Last revised by Yuranga Weerakkody on 22 Aug 2023

Pleurodesis is a procedure that involves the administration of an agent into the pleural space to cause adhesion to the chest wall (usually from adhesion between the parietal and the visceral layers of the pleura). Usually an irritative chemical agent (chemical pleurodesis) and rarely microbiological and mechanical methods are used.

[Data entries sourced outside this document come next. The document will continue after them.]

(** With a predicate of the element alone, [find] looks for the first
    element that satisfies it, the head of what [filter] keeps, and answers
    with it unless it is [null] or [undefined]: then, as when nothing is
    found, it answers [null].  So it answers [null] whenever [any] answers
    false, and only then when the array holds no [null] or [undefined].
    [any] is true exactly when some element satisfies the predicate and
    [all] exactly when every element does.  Whatever the predicate looks at,
    [any(p)] is the negation of [all] for the negated predicate, and on an
    empty array [any] is false and [all] is true. *)
Theorem find_any_all {T} `{!Nullish T} (this : Iterator.Iterator T) :
  (∀ p : T → bool,
      Iterator.result (Iterator.find (Client.unary p)) this
      = coalesce_null
          (head (Iterator.items
                   (Iterator.result (Iterator.filter (Client.unary p)) this))))
  ∧ (∀ (p : T → bool) pre x post,
        Iterator.items this = pre ++ x :: post →
        Forall (λ y, p y = false) pre → p x = true →
        Iterator.result (Iterator.find (Client.unary p)) this
        = if nullish x then None else Some x)
  ∧ (∀ p : T → bool,
        Iterator.result (Iterator.any (Client.unary p)) this = false →
        Iterator.result (Iterator.find (Client.unary p)) this = None)
  ∧ (∀ p : T → bool,
        (∀ x, x ∈ Iterator.items this → nullish x = false) →
        (Iterator.result (Iterator.find (Client.unary p)) this = None
         ↔ Iterator.result (Iterator.any (Client.unary p)) this = false))
  ∧ (∀ p : T → bool,
        Iterator.result (Iterator.any (Client.unary p)) this = true
        ↔ ∃ x, x ∈ Iterator.items this ∧ p x = true)
  ∧ (∀ p : T → bool,
        Iterator.result (Iterator.all (Client.unary p)) this = true
        ↔ ∀ x, x ∈ Iterator.items this → p x = true)
  ∧ (∀ predicate,
        Iterator.result (Iterator.any predicate) this
        = negb (Iterator.result
                  (Iterator.all (λ x i a, negb (predicate x i a))) this))
  ∧ (Iterator.items this = [] →
     ∀ predicate,
       Iterator.result (Iterator.any predicate) this = false
       ∧ Iterator.result (Iterator.all predicate) this = true).
Proof.
  destruct this as [l i]. unfold Iterator.result. simpl.
  assert (Hhead : ∀ p : T → bool, head (List.filter p l) = List.find p l).
  { intros p. clear. induction l as [|x l IH]; simpl; [done|]. by destruct (p x). }
  assert (Hnone : ∀ p : T → bool, List.find p l = None ↔ existsb p l = false).
  { intros p. clear. induction l as [|x l IH]; simpl; [done|]. by destruct (p x). }
  split; [|split; [|split; [|split; [|split; [|split; [|split]]]]]].
  - intros p. by rewrite find_unary, filter_unary, Hhead.
  - intros p pre x post -> Hpre Hx. rewrite find_unary.
    replace (List.find p (pre ++ x :: post)) with (Some x); [done|].
    clear -Hpre Hx.
    induction Hpre as [|y pre Hy _ IH]; simpl; [by rewrite Hx|by rewrite Hy].
  - intros p. rewrite some_unary, find_unary. intros Hany.
    by rewrite (proj2 (Hnone p) Hany).
  - intros p Hnullish. rewrite some_unary, find_unary, <- Hnone.
    destruct (List.find p l) as [x|] eqn:Hfind; simpl; [|done].
    apply find_some in Hfind as [Hin _]. apply list_elem_of_In in Hin.
    by rewrite (Hnullish x Hin).
  - intros p. rewrite some_unary, existsb_exists.
    by setoid_rewrite list_elem_of_In.
  - intros p. rewrite every_unary, forallb_forall.
    by setoid_rewrite list_elem_of_In.
  - intros predicate. apply some_from_every_from.
  - by intros ->.
Qed.

Lemma find_any_all_witness :
  Iterator.result (Iterator.find (Client.unary (λ x, 2 <? x)))
    (Iterator.from [1; 2; 3; 4])
  = (if nullish 3 then None else Some 3)
  ∧ Iterator.result (Iterator.find (Client.unary (λ _ : value, true)))
      (Iterator.from [undefined; number 1])
    = (if nullish undefined then None else Some undefined)
  ∧ Iterator.result (Iterator.any (Client.unary (λ x : Z, 2 <? x)))
      (Iterator.from []) = false.
Proof.
  split; [|split].
  - destruct (find_any_all (Iterator.from [1; 2; 3; 4])) as (_ & Hfirst & _).
    apply (Hfirst (λ x, 2 <? x) [1; 2] 3 [4]);
      [reflexivity|by repeat constructor|reflexivity].
  - destruct (find_any_all (Iterator.from [undefined; number 1]))
      as (_ & Hfirst & _).
    apply (Hfirst (λ _, true) [] undefined [number 1]);
      [reflexivity|constructor|reflexivity].
  - destruct (find_any_all (Iterator.from ([] : list Z)))
      as (_ & _ & _ & _ & _ & _ & _ & Hempty).
    by apply Hempty.
Defined.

It can be used in a number of situation including:

  • development of chronic/recurrent pneumothoraces

  • development of chronic/recurrent pleural effusions


Various agents have been used which include:

  • talc - talc pleurodesis

  • tetracycline class antibiotics

    • minocycline

      • usually around (300 mg)

    • doxycycline

      • tends to requires multiple doses

    • tetracycline

  • Corynebacterium parvum - Corynebacterium parvum pleurodesis

  • mepacrine

  • bleomycin

  • povidone-iodine

  • quinacrine hydrochloride (Atabrine)

Radiographic features
Chest radiography
  • pleural thickening with or without small effusions

  • mediastinal shift to the same side of pleurodesis

  • high attenuation material in the apical or posterior costophrenic angle

  • pleurodesis may not be identifiable in small and post-autologous sclerotic pleurodesis

  • diffuse or nodular (single or multiple) plaque-like pleural thickening

  • high-attenuation sclerosing agent, e.g. talc, or surgical staples in mechanical pleurodesis

  • residual small effusions


Caution must be exercised when interpeting the studies of patients with post-malignant effusion pleurodesis as there may be increased FDG uptake in talc particles.